EVEN AS THEY CRAVE THE RUSH of their next hit, some addicts realize there’s a cost to getting high. That’s the executive brain talking—specifically, the anterior cingulate. But the executive brain, associated with decision-making and judgment, gradually loses sway as addiction takes hold. “The end stage of drug abuse is the disconnection—functionally or even structurally—of the primitive limbic brain from the more developed frontal cortical brain,” explains psychiatrist and neurologist Walter Ling, director of the Integrated Substance Abuse Programs at the University of California at Los Angeles.

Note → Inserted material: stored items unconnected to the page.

(** * Finite-fault geometry of BEAT ([src/ffo/fault.py])

    A shallow embedding of [FaultOrdering], [FaultGeometry],
    [positions2idxs] and [discretize_sources], and the properties of the
    patch layout, the index maps, the registration of extended sources and
    the hand-over to the rupture-time solver.

    Conventions of the embedding.
    - Python integers are [Z]; [int16] array entries are [Z] wrapped by
      [wrap16].
    - Python floats are idealised as exact rationals [Q]; a division by
      zero, which numpy answers with a non-finite value, is [None].  The
      two agree where no quotient comes within rounding error of a tie
      of [round], as at the centre of a patch.
    - A raised exception is [inl e]; a numpy array of rank two is a flat
      buffer in C order with its shape.
    - [copy.deepcopy] is the identity on immutable values. *)

From Stdlib Require Import ZArith QArith Qround Lia.
From stdpp Require Import gmap strings list fin_maps pretty.

Local Open Scope Z_scope.

(** ** Exceptions *)

(** The messages of the exceptions raised in [fault.py], and of the numpy
    and Python errors its calls can raise. *)
Inductive msg :=
| DatatypeNotIncluded          (* 'Datatype "%s" not included in FaultGeometry' *)
| ComponentNotIncluded         (* 'Component not included in FaultGeometry' *)
| SubfaultNotDefined           (* 'Subfault with index %i not defined!' *)
| SetupDoesNotMatch            (* 'Setup does not match fault ordering!' *)
| SubfaultAlreadySpecified     (* 'Subfault already specified in geometry!' *)
| RequestedSubfaultNotDefined  (* 'Requested subfault not defined!' *)
| BackendNotSupported          (* 'Backend not supported! Options: %s' *)
| SquarePatchesOnly            (* 'Seismic kinematic fault optimization does only support square patches (yet)! ...' *)
| OneMainFaultOnly             (* 'Seismic kinematic fault optimization does only support one main fault ...' *)
| CannotReshape                (* numpy: 'cannot reshape array of size %i into shape %s' *)
| OneUnknownDimension.         (* numpy: 'can only specify one unknown dimension' *)

Inductive exn :=
| TypeError (m : msg)
| ValueError (m : msg)
| FaultGeometryError (m : msg)
| NotImplementedError (m : msg)
| IndexError
| KeyError
| ArithmeticError    (* ZeroDivisionError or OverflowError *)
| InvalidSlowness    (* spec 4.6: the solver, on a slowness that is not positive *)
| InvalidNucleation. (* spec 4.6: the solver, on a nucleation index off the grid *)

Definition result (A : Type) : Type := exn + A.

Definition rbind {A B} (r : result A) (k : A -> result B) : result B :=
  match r with
  | inl e => inl e
  | inr a => k a
  end.

Notation "'let*' x ':=' r 'in' k" := (rbind r (fun x => k))
  (at level 10, x pattern, r at level 100, k at level 200).

(** ** Integers of 16 bits, sequences and arrays *)

(** The value an [int16] holds after a store of [z]: [z] modulo [2^16], in
    [-32768 .. 32767]. *)
Definition wrap16 (z : Z) : Z := (z + 32768) mod 65536 - 32768.

(** [seq[i]] on a Python sequence of length [n]: a negative index counts
    from the end, anything outside [-n .. n-1] raises [IndexError]. *)
Definition py_index (n i : Z) : result Z :=
  if (0 <=? i) && (i <? n) then inr i
  else if (- n <=? i) && (i <? 0) then inr (i + n)
  else inl IndexError.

To test the breakdown of the brain’s executive function, NIDA’s Stein compared brain images of cocaine addicts with those of a control group as the subjects pressed a button to identify patterns in a rapidly changing sequence of letters. When a subject made a mistake, the anterior cingulate, which monitors and recognizes errors, did not light up on the scan nearly as brightly among cocaine users as it did among members of the control group. “The ability of the cocaine addict’s brain to recognize an error was severely impeded,” says Stein. “Just saying no to drugs clearly doesn’t work for addicts because their brains are significantly impaired in coping with the conflict that arises when the no signal meets the yes signal brought on by a drug cue.”

But when the addicts were high on cocaine during this experiment, the rush of dopamine allowed their usually sluggish cingulates to approach normal levels. That suggests that a drug that increases dopamine might enhance compromised dopamine levels in the anterior cingulate and other areas and perhaps restore some of the dysfunctional dopamine circuitry. Stein also thinks that the brain’s cognitive circuitry can be bolstered by the rehabilitation of the anterior cingulate in the same way that therapy helps stroke victims relearn how to speak and move. “If we think of the anterior cingulate as a muscle that has atrophied, maybe we can use biofeedback to give people information about their cingulate activity and ask them to try to increase it, much as we might give feedback on muscle performance,” says Stein, who is writing a protocol for a clinical trial to test his idea.

To be ultimately effective, addiction treatment must prevent relapse, so identifying those at high risk for relapse is vital, says Martin P. Paulus, associate chief of psychiatry at the San Diego Veterans Administration Hospital and professor of psychiatry at the University of California at San Diego. He uses brain images of methamphetamine abusers shortly after they have stopped using the drug to predict those likely to fall off the wagon. “If we have an objective measure of brain function that indicates probability of relapse,” says Paulus, “then we can appropriate resources to those who most need them.” In Paulus’s study, slightly lower levels of activity in the prefrontal cortex during decision-making tasks predicted with considerable accuracy those addicts who would relapse during the first two years after treatment.

Whether the brains of addicts can ever return to normal is an open question. “It seems to be highly variable,” says Volkow of NIDA, who has been following methamphetamine and cocaine addicts after sobriety. “Some brains recover, while others don’t. It probably depends on how long someone has been taking the drug, how frequently and the age at which he or she began. The earlier you start, the greater the likelihood the brain changes will be longer lasting.”